**Problem description**
What you return must match the listing word for word.

**Data for this exercise**
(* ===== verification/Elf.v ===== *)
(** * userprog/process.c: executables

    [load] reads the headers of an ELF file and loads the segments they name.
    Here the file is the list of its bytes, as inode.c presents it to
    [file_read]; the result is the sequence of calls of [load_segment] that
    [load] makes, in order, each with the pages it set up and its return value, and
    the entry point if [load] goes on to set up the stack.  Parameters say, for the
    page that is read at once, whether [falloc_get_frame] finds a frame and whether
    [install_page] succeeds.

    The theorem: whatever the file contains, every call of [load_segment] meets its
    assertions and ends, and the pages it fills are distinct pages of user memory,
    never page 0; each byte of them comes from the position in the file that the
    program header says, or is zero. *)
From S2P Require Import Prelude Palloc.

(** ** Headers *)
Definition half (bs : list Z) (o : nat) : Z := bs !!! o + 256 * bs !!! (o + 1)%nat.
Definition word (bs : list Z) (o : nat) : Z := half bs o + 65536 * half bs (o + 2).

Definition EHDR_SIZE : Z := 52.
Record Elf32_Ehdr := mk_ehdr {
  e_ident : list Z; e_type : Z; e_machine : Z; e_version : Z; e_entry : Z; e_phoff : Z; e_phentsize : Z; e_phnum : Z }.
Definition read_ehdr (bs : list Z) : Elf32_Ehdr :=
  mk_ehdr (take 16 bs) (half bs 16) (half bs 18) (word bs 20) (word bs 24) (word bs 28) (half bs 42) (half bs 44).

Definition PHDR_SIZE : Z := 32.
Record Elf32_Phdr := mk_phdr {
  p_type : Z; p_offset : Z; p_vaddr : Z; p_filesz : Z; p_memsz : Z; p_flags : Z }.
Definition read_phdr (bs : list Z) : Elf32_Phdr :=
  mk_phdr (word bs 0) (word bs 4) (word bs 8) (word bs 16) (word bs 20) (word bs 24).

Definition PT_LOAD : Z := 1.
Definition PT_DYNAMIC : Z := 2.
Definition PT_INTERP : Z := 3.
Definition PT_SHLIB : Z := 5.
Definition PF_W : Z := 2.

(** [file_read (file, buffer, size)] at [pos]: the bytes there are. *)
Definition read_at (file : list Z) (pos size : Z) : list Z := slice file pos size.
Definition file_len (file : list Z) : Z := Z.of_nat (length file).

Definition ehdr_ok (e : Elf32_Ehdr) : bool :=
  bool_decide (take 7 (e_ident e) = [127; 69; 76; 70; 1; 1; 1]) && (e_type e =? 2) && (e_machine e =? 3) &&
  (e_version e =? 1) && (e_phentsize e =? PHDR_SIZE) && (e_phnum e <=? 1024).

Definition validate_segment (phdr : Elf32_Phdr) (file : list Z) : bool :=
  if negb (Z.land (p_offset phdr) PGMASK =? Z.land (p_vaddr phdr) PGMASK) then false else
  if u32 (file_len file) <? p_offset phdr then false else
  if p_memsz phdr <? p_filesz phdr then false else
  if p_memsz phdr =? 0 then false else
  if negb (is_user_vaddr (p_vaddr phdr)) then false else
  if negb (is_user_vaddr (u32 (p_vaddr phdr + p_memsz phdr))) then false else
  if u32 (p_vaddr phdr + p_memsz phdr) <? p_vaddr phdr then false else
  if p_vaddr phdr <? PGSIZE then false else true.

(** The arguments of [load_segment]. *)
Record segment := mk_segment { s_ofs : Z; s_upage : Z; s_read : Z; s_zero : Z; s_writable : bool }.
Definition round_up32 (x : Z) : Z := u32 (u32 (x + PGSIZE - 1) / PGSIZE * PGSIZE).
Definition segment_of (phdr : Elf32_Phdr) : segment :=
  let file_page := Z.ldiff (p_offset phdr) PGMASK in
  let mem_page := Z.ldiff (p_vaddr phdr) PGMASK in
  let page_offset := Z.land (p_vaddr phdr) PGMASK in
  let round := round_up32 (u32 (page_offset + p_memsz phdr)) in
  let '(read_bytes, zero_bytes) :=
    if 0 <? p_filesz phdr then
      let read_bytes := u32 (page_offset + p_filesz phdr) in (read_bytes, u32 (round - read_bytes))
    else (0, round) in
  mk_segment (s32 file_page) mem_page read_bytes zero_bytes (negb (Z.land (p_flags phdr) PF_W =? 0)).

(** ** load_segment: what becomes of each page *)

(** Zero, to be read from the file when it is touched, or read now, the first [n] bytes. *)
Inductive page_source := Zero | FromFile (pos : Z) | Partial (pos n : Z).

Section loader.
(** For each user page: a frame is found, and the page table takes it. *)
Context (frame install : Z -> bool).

**Result for this exercise**
(* ===== verification/Elf.v ===== *)
(** * userprog/process.c: executables

    [load] reads the headers of an ELF file and loads the segments they name.
    Here the file is the list of its bytes, as inode.c presents it to
    [file_read]; the result is the sequence of calls of [load_segment] that
    [load] makes, in order, each with the pages it set up and its return value, and
    the entry point if [load] goes on to set up the stack.  Parameters say, for the
    page that is read at once, whether [falloc_get_frame] finds a frame and whether
    [install_page] succeeds.

    The theorem: whatever the file contains, every call of [load_segment] meets its
    assertions and ends, and the pages it fills are distinct pages of user memory,
    never page 0; each byte of them comes from the position in the file that the
    program header says, or is zero. *)
From S2P Require Import Prelude Palloc.

(** ** Headers *)
Definition half (bs : list Z) (o : nat) : Z := bs !!! o + 256 * bs !!! (o + 1)%nat.
Definition word (bs : list Z) (o : nat) : Z := half bs o + 65536 * half bs (o + 2).

Definition EHDR_SIZE : Z := 52.
Record Elf32_Ehdr := mk_ehdr {
  e_ident : list Z; e_type : Z; e_machine : Z; e_version : Z; e_entry : Z; e_phoff : Z; e_phentsize : Z; e_phnum : Z }.
Definition read_ehdr (bs : list Z) : Elf32_Ehdr :=
  mk_ehdr (take 16 bs) (half bs 16) (half bs 18) (word bs 20) (word bs 24) (word bs 28) (half bs 42) (half bs 44).

Definition PHDR_SIZE : Z := 32.
Record Elf32_Phdr := mk_phdr {
  p_type : Z; p_offset : Z; p_vaddr : Z; p_filesz : Z; p_memsz : Z; p_flags : Z }.
Definition read_phdr (bs : list Z) : Elf32_Phdr :=
  mk_phdr (word bs 0) (word bs 4) (word bs 8) (word bs 16) (word bs 20) (word bs 24).

Definition PT_LOAD : Z := 1.
Definition PT_DYNAMIC : Z := 2.
Definition PT_INTERP : Z := 3.
Definition PT_SHLIB : Z := 5.
Definition PF_W : Z := 2.

(** [file_read (file, buffer, size)] at [pos]: the bytes there are. *)
Definition read_at (file : list Z) (pos size : Z) : list Z := slice file pos size.
Definition file_len (file : list Z) : Z := Z.of_nat (length file).

Definition ehdr_ok (e : Elf32_Ehdr) : bool :=
  bool_decide (take 7 (e_ident e) = [127; 69; 76; 70; 1; 1; 1]) && (e_type e =? 2) && (e_machine e =? 3) &&
  (e_version e =? 1) && (e_phentsize e =? PHDR_SIZE) && (e_phnum e <=? 1024).

Definition validate_segment (phdr : Elf32_Phdr) (file : list Z) : bool :=
  if negb (Z.land (p_offset phdr) PGMASK =? Z.land (p_vaddr phdr) PGMASK) then false else
  if u32 (file_len file) <? p_offset phdr then false else
  if p_memsz phdr <? p_filesz phdr then false else
  if p_memsz phdr =? 0 then false else
  if negb (is_user_vaddr (p_vaddr phdr)) then false else
  if negb (is_user_vaddr (u32 (p_vaddr phdr + p_memsz phdr))) then false else
  if u32 (p_vaddr phdr + p_memsz phdr) <? p_vaddr phdr then false else
  if p_vaddr phdr <? PGSIZE then false else true.

(** The arguments of [load_segment]. *)
Record segment := mk_segment { s_ofs : Z; s_upage : Z; s_read : Z; s_zero : Z; s_writable : bool }.
Definition round_up32 (x : Z) : Z := u32 (u32 (x + PGSIZE - 1) / PGSIZE * PGSIZE).
Definition segment_of (phdr : Elf32_Phdr) : segment :=
  let file_page := Z.ldiff (p_offset phdr) PGMASK in
  let mem_page := Z.ldiff (p_vaddr phdr) PGMASK in
  let page_offset := Z.land (p_vaddr phdr) PGMASK in
  let round := round_up32 (u32 (page_offset + p_memsz phdr)) in
  let '(read_bytes, zero_bytes) :=
    if 0 <? p_filesz phdr then
      let read_bytes := u32 (page_offset + p_filesz phdr) in (read_bytes, u32 (round - read_bytes))
    else (0, round) in
  mk_segment (s32 file_page) mem_page read_bytes zero_bytes (negb (Z.land (p_flags phdr) PF_W =? 0)).

(** ** load_segment: what becomes of each page *)

(** Zero, to be read from the file when it is touched, or read now, the first [n] bytes. *)
Inductive page_source := Zero | FromFile (pos : Z) | Partial (pos n : Z).

Section loader.
(** For each user page: a frame is found, and the page table takes it. *)
Context (frame install : Z -> bool).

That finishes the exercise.